I was sitting in the backseat of my VW Tiguan as my ex husband took his turn driving on the way back from dropping our freshman off for her first year at UCSD. My 14 year old was in the passenger seat chirping away at him as he drove, while I sat in the back unsure of what to do with my body and mind. Do I sleep? Am I even tired? Do I cry? I watched an empty coffee container from the morning drive to the college roll around in the wheel well until I couldn't stand it any more and wedged it still with a breakfast carton.
That was then. This is now. We are returning minus one member of the family unit.
A week before the drop off, in a moment when I was talking about nothing to do with this loss, I suddenly felt that trepidatious well of emotion rise up from my throat. My boyfriend and I were parked in the car, about to walk to the beach.
“I know it sounds messed up,” I said. “But even though I have been divorced and co-parenting for eleven years, my kid going to college feels like the end of something I have been doing for a long time.” Then it struck me. I have. Eleven years of negotiating two houses, costs, decisions, all around this kid we baked into an adult, a moderately well-balanced adult, and now it was only minor conversations over major issues like the college bill paid, and maybe holiday sharing. But she was on her own now with her thinking. She could go wherever she wanted to for Thanksgiving or Christmas or anywhere. I mean, she joins a cult, that’s not going to fly, but if she decides to take a gap year and join the Peace Corp, I no longer have much of a say unless asked.

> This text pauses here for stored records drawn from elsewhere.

(* ===== verification/Steps.v ===== *)
(** * Transition systems: invariants, and what is bound to happen

    The components that run several goroutines are step relations.  [inevitably]
    says that every run of the steps arrives at a state with a property: a run is
    never stuck before, and it is finite. *)
From stdpp Require Import relations.
From S2P Require Import Prelude.

Section steps.
Context {A : Type} (R : A → A → Prop).

Lemma rtc_invariant (I : A → Prop) a b :
  (∀ x y, R x y → I x → I y) → rtc R a b → I a → I b.
Proof. intros Hstep. induction 1 as [|x y z HR _ IH]; [done|]. intros HI. by eapply IH, Hstep. Qed.

Inductive inevitably (P : A → Prop) (a : A) : Prop :=
  | inevitably_now : P a → inevitably P a
  | inevitably_later : (∃ b, R a b) → (∀ b, R a b → inevitably P b) → inevitably P a.

(** A measure that every step decreases, and a step wherever [P] does not hold
    yet. *)
Lemma inevitably_measure (I P : A → Prop) (m : A → nat) a :
  (∀ a b, I a → R a b → I b ∧ m b < m a) →
  (∀ a, I a → P a ∨ ∃ b, R a b) →
  I a → inevitably P a.
Proof.
  intros Hdec Hprog. remember (m a) as n eqn:Hn. revert a Hn.
  induction (lt_wf n) as [n _ IH]. intros a -> HI.
  destruct (Hprog a HI) as [HP|Hstep]; [by apply inevitably_now|].
  apply inevitably_later; [done|]. intros b HR.
  destruct (Hdec a b HI HR) as [HI' Hlt]. by eapply (IH (m b)).
Qed.

Lemma inevitably_mono (P Q : A → Prop) a : (∀ x, P x → Q x) → inevitably P a → inevitably Q a.
Proof. intros HPQ. induction 1 as [a HP|a Hex _ IH]; [apply inevitably_now; auto|by apply inevitably_later]. Qed.

(** It can happen, and it happens on the way of every long enough run. *)
Lemma inevitably_reachable (P : A → Prop) a : inevitably P a → ∃ b, rtc R a b ∧ P b.
Proof.
  induction 1 as [a HP|a [b HR] _ IH]; [by exists a|].
  destruct (IH b HR) as (c & Hc & HP). exists c. split; [by eapply rtc_l|done].
Qed.
End steps.
(* ===== verification/Wire.v ===== *)
(** * Integers on the wire

    What the program uses of [encoding/binary] and of conversions between
    machine integers and bytes: little- and big-endian reads of a byte slice
    and the writes that truncate to the width.  A [uintN] value is a [Z] in
    [0 .. 2^N). *)
From S2P Require Import Prelude.
#[local] Open Scope Z_scope.

(** Little-endian: the value of a byte slice, and the [n] low bytes of [z]. *)
Fixpoint le_val (bs : list byte) : Z :=
  match bs with [] => 0 | c :: bs => u8 c + 256 * le_val bs end.
Fixpoint le_bytes (n : nat) (z : Z) : list byte :=
  match n with O => [] | S n => byte_of z :: le_bytes n (z / 256) end.

(** Big-endian. *)
Definition be_val (bs : list byte) : Z := le_val (reverse bs).
Definition be_bytes (n : nat) (z : Z) : list byte := reverse (le_bytes n z).

(** [binary.LittleEndian.Uint16(b)] and the like panic on a short slice. *)
Definition le_uint (n : nat) (b : list byte) : res Z :=
  bs ← slice_to b n; Ok (le_val bs).
Definition be_uint (n : nat) (b : list byte) : res Z :=
  bs ← slice_to b n; Ok (be_val bs).

(** ** Bytes *)
Lemma u8_range c : 0 <= u8 c < 256.
Proof.
  unfold u8. pose proof (Byte.to_N_bounded c). lia.
Qed.

Lemma byte_of_u8 c : byte_of (u8 c) = c.
Proof.
  unfold byte_of. rewrite Z.mod_small by apply u8_range. unfold u8.
  by rewrite N2Z.id, Byte.of_to_N.
Qed.

Lemma u8_byte_of z : u8 (byte_of z) = z mod 256.
Proof.
  unfold byte_of, u8. pose proof (Z.mod_pos_bound z 256 eq_refl) as Hz.
  destruct (Byte.of_N (Z.to_N (z mod 256))) as [c|] eqn:Hc; cbn.
  - apply Byte.to_of_N in Hc. rewrite Hc. lia.
  - apply Byte.of_N_None_iff in Hc. lia.
Qed.

Lemma u8_inj c d : u8 c = u8 d → c = d.
Proof. intros H. by rewrite <- (byte_of_u8 c), <- (byte_of_u8 d), H. Qed.

Lemma byte_of_mod z : byte_of (z mod 256) = byte_of z.
Proof. unfold byte_of. by rewrite Z.mod_mod. Qed.

#[export] Hint Rewrite byte_of_u8 u8_byte_of : golib.
#[export] Hint Resolve u8_range : golib.

(** ** Little-endian round trips and bounds *)
Lemma length_le_bytes n z : length (le_bytes n z) = n.
Proof. revert z. induction n as [|n IH]; intros z; cbn; [done|]. by rewrite IH. Qed.

Lemma le_val_range bs : 0 <= le_val bs < 2 ^ (8 * Z.of_nat (length bs)).
Proof.
  induction bs as [|c bs IH]; cbn [le_val length]; [done|].
  replace (8 * Z.of_nat (S (length bs))) with (8 + 8 * Z.of_nat (length bs)) by lia.
  rewrite Z.pow_add_r by lia. change (2 ^ 8) with 256.
  pose proof (u8_range c). lia.
Qed.

Lemma le_val_bytes n z : le_val (le_bytes n z) = z mod 2 ^ (8 * Z.of_nat n).
Proof.
  revert z. induction n as [|n IH]; intros z; cbn [le_val le_bytes].
  - by rewrite Z.mod_1_r.
  - rewrite IH, u8_byte_of.
    replace (8 * Z.of_nat (S n)) with (8 + 8 * Z.of_nat n) by lia.
    rewrite Z.pow_add_r by lia. change (2 ^ 8) with 256.
    rewrite Z.rem_mul_r by lia. done.
Qed.

Lemma le_bytes_val bs : le_bytes (length bs) (le_val bs) = bs.
Proof.
  induction bs as [|c bs IH]; cbn [le_val le_bytes length]; [done|].
  pose proof (u8_range c).
  replace ((u8 c + 256 * le_val bs) / 256) with (le_val bs)
    by (rewrite Z.add_comm, Z.mul_comm, Z.div_add_l by lia; rewrite Z.div_small; lia).
  rewrite IH. f_equal. rewrite <- (byte_of_u8 c) at 2. rewrite <- byte_of_mod. f_equal.
  rewrite Z.mul_comm, Z.mod_add by lia. apply Z.mod_small. lia.
Qed.

Lemma be_val_range bs : 0 <= be_val bs < 2 ^ (8 * Z.of_nat (length bs)).
Proof. unfold be_val. rewrite <- (length_reverse bs). apply le_val_range. Qed.

Lemma be_val_bytes n z : be_val (be_bytes n z) = z mod 2 ^ (8 * Z.of_nat n).
Proof. unfold be_val, be_bytes. by rewrite reverse_involutive, le_val_bytes. Qed.

Lemma be_bytes_val bs : be_bytes (length bs) (be_val bs) = bs.
Proof.
  unfold be_val, be_bytes.
  by rewrite <- (length_reverse bs), le_bytes_val, reverse_involutive.
Qed.

Lemma length_be_bytes n z : length (be_bytes n z) = n.
Proof. unfold be_bytes. by rewrite length_reverse, length_le_bytes. Qed.

#[export] Hint Rewrite length_le_bytes length_be_bytes le_val_bytes be_val_bytes : golib.

(** ** Checked slices *)
Lemma slice_to_ok {A} (l : list A) n : (n ≤ length l)%nat → slice_to l n = Ok (take n l).
Proof. intros. unfold slice_to. by rewrite decide_True. Qed.
Lemma slice_from_ok {A} (l : list A) n : (n ≤ length l)%nat → slice_from l n = Ok (drop n l).
Proof. intros. unfold slice_from. by rewrite decide_True. Qed.
Lemma index_go_ok {A} (l : list A) i x : l !! i = Some x → index_go l i = Ok x.
Proof. unfold index_go. by intros ->. Qed.

Lemma le_uint_ok n b : (n ≤ length b)%nat → le_uint n b = Ok (le_val (take n b)).
Proof. intros. unfold le_uint. by rewrite slice_to_ok. Qed.
Lemma be_uint_ok n b : (n ≤ length b)%nat → be_uint n b = Ok (be_val (take n b)).
Proof. intros. unfold be_uint. by rewrite slice_to_ok. Qed.

Lemma slice_to_Ok {A} (l r : list A) n :
  slice_to l n = Ok r ↔ (n ≤ length l)%nat ∧ r = take n l.
Proof. unfold slice_to. case_decide; rewrite ?Ok_eq; intuition congruence. Qed.
Lemma slice_from_Ok {A} (l r : list A) n :
  slice_from l n = Ok r ↔ (n ≤ length l)%nat ∧ r = drop n l.
Proof. unfold slice_from. case_decide; rewrite ?Ok_eq; intuition congruence. Qed.
Lemma index_go_Ok {A} (l : list A) i x : index_go l i = Ok x ↔ l !! i = Some x.
Proof. unfold index_go. destruct (l !! i); rewrite ?Ok_eq; intuition congruence. Qed.
Lemma le_uint_Ok n b v :
  le_uint n b = Ok v ↔ (n ≤ length b)%nat ∧ v = le_val (take n b).
Proof.
  unfold le_uint. rewrite bind_Ok. setoid_rewrite slice_to_Ok. split.
  - intros (? & [? ->] & [= ->]). done.
  - intros [? ->]. eauto.
Qed.

(** Reads off what a successful run has passed through. *)
Ltac go_inv :=
  repeat match goal with
    | H : mbind _ _ = Ok _ |- _ => apply bind_Ok in H as (? & ? & H)
    | H : guard_err _ _ = Ok _ |- _ => apply guard_err_Ok in H
    | H : wrap_err _ _ = Ok _ |- _ => apply wrap_err_Ok in H
    | H : slice_from _ _ = Ok _ |- _ => apply slice_from_Ok in H as [? H]
    | H : slice_to _ _ = Ok _ |- _ => apply slice_to_Ok in H as [? H]
    | H : index_go _ _ = Ok _ |- _ => apply index_go_Ok in H
    | H : le_uint _ _ = Ok _ |- _ => apply le_uint_Ok in H as [? H]
    | H : (let '(_, _) := ?x in _) = Ok _ |- _ => destruct x
    | H : Ok _ = Ok _ |- _ => injection H as H
    | H : Err _ = Ok _ |- _ => discriminate H
    | H : Panic = Ok _ |- _ => discriminate H
    end; subst.

(** Discharges the bounds checks of slices whose length is known. *)
Ltac len_solve := repeat (rewrite ?length_app, ?length_le_bytes, ?length_be_bytes,
  ?length_take, ?length_drop, ?length_replicate in *; cbn [length] in *); try lia.
Ltac go_slices :=
  repeat first
    [ rewrite Ok_bind
    | rewrite slice_from_ok by len_solve
    | rewrite slice_to_ok by len_solve
    | rewrite le_uint_ok by len_solve
    | rewrite be_uint_ok by len_solve ].

(** [a | b<<n] is an addition when [a] fits below the shift. *)
Lemma lor_shiftl a b n : 0 <= n → 0 <= a < 2 ^ n → Z.lor a (Z.shiftl b n) = a + b * 2 ^ n.
Proof.
  intros Hn Ha. rewrite <- Z.shiftl_mul_pow2 by done.
  assert (Z.land a (Z.shiftl b n) = 0) as Hl.
  { apply Z.bits_inj'. intros i Hi. rewrite Z.land_spec, Z.bits_0, Z.shiftl_spec by done.
    destruct (decide (i < n)).
    - rewrite (Z.testbit_neg_r b (i - n)) by lia. apply andb_false_r.
    - destruct (decide (a = 0)) as [->|]; [by rewrite Z.bits_0|].
      rewrite (Z.bits_above_log2 a i); [done|lia|].
      apply Z.log2_lt_pow2; [lia|]. apply Z.lt_le_trans with (2 ^ n); [lia|].
      apply Z.pow_le_mono_r; lia. }
  rewrite <- Z.lxor_lor, Z.add_nocarry_lxor by done. done.
Qed.

(** Bounds of literal powers, for [lia]. *)
Ltac pow_lits :=
  change (2 ^ 8) with 256 in *; change (2 ^ 16) with 65536 in *;
  change (2 ^ 20) with 1048576 in *; change (2 ^ 24) with 16777216 in *;
  change (2 ^ 32) with 4294967296 in *.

I understood in this moment in the back seat as we were stalled in horrific highway traffic, that I was feeling nothing because there was nothing yet to feel. Everything I had done, or not done, well for this child was released into this mass energy of a projectile that was a freshman in college. She was launched into a tiny dorm room with three bunk beds and hopefully kind and compassionate roommates. If I started unpacking what I did wrong, I was going to just make myself miserable.
Back at home, now with one kid, I was half empty nesting which is a weird feeling for everyone. I am not going to go so far to say it felt like someone had died, because my daughter was on phone, text, face time. But it felt like we suddenly had this quiet and loss, while at the same time, some new space to lean into as the family unit reconfigured itself like an amoeba that has split into two cells.
We were factioned but we were still whole.
I had to take a very dreamy day today. That may look like procrastination to my inner critic, but to me it comprised of a floating through the aftermath of the new reality here at home. I had one less kid to pick up, feed, listen to complain, sort out the daily drama. I needed to re-calibrate myself for what would fill that space in a positive way. This meant I ate way too many chocolate sun spires, drank a few too many cups of decaf coffee, laid in the grass under a tree in the breeze while ants clambered on me, napped for 30 minutes, did a 20 minute surrender meditation, cleaned their bedroom of dust bunnies, and finally around now, 4:30 PM, decided to write and work.
It couldn’t have been any sooner that I could motivate. It couldn’t have been any sooner that I felt ready to come out from under the large leaf I had placed over me to bathe in the gentle shadows. The proverbial shadows of a mother coming from one part of herself, into another. Finding a new area of love, of consideration, for a time space continuum that was shifting.
What comes with expansion can be exciting. My daughter would have new stories, experiences and opinions as the months pass. I would now merrily skip to the post office to mail care packages and swoon in the joy of her receiving one. She will come home for Thanksgiving for a few days, and even though I would love for her to take the train and not to have to drive, I feel like for now, I want to be her valet. To make up for all the hours of time I am no longer her Uber and chauffeur.
As fall creeps in, and it’s sweater weather, my younger daughter leans into her first year of high school. But she has a window into the future through her pioneering older sister. She gets to see the terrain through her sister’s eyes.
“How do you feel?” I asked her.
“It’s quiet,” she said.
“Can you imagine this will be you one day?” I asked. “Headed off to college?”
“Yeah,” she said. “I’m pretty excited.”
I was too. For all the possibility, but for now, I’ll hold on to half empty nesting, thank you.